Task statement:
Each line of the records below that holds "keeps" should be copied out.

(Stored data)
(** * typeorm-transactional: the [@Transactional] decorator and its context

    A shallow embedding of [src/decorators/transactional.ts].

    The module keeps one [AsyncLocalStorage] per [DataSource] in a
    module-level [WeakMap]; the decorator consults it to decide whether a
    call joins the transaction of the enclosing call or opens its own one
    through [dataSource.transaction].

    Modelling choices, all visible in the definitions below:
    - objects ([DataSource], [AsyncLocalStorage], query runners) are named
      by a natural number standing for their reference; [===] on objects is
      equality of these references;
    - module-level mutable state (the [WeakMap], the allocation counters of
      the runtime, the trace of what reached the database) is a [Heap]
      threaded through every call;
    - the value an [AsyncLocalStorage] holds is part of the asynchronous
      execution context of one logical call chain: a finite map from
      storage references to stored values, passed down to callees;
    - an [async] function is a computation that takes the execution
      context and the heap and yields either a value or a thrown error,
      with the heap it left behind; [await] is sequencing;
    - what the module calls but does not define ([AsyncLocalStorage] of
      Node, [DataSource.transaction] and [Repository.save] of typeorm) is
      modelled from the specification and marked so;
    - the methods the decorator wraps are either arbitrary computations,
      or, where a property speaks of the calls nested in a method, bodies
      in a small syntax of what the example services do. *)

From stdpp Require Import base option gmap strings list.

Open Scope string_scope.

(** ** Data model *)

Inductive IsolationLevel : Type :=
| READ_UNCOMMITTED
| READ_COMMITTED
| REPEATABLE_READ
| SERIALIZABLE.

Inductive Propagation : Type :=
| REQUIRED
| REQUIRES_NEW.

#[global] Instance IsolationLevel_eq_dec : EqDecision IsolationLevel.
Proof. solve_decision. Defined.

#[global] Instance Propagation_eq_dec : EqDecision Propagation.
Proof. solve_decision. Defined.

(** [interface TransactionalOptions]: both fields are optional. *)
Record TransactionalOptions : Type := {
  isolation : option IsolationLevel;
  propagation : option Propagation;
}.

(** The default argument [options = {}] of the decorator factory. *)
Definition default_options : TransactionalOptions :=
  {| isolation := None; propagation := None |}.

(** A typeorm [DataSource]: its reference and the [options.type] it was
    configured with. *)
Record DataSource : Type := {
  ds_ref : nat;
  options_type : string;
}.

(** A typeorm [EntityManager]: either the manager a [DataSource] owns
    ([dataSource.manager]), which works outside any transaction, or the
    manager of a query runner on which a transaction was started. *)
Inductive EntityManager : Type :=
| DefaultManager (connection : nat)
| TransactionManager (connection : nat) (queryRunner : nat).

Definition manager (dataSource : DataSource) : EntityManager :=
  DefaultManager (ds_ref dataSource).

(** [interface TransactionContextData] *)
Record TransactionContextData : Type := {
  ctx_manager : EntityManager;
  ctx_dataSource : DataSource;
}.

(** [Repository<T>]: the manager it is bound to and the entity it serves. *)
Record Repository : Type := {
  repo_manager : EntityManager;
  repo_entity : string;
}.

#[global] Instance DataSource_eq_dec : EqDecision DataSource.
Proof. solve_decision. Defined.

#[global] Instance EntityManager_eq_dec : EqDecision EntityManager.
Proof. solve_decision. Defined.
---
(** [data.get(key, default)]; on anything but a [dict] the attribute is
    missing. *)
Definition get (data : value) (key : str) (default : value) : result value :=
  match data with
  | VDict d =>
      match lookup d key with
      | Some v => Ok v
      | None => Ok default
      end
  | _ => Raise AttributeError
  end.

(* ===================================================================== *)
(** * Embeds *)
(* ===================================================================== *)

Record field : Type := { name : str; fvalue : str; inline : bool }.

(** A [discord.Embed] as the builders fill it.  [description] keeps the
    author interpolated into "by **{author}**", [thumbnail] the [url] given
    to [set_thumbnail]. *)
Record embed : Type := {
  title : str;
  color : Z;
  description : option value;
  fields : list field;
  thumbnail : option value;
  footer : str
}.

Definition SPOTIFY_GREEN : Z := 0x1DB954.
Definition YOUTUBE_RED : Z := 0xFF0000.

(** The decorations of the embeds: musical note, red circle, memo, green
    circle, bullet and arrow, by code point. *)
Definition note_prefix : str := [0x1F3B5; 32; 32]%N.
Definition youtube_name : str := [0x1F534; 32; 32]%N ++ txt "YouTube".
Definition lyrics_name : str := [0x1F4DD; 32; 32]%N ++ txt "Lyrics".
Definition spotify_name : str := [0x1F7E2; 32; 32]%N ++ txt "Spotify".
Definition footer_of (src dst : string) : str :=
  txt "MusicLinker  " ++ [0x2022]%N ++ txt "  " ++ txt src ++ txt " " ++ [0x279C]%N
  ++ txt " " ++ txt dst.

Response below:
    The module keeps one [AsyncLocalStorage] per [DataSource] in a
(** A [discord.Embed] as the builders fill it.  [description] keeps the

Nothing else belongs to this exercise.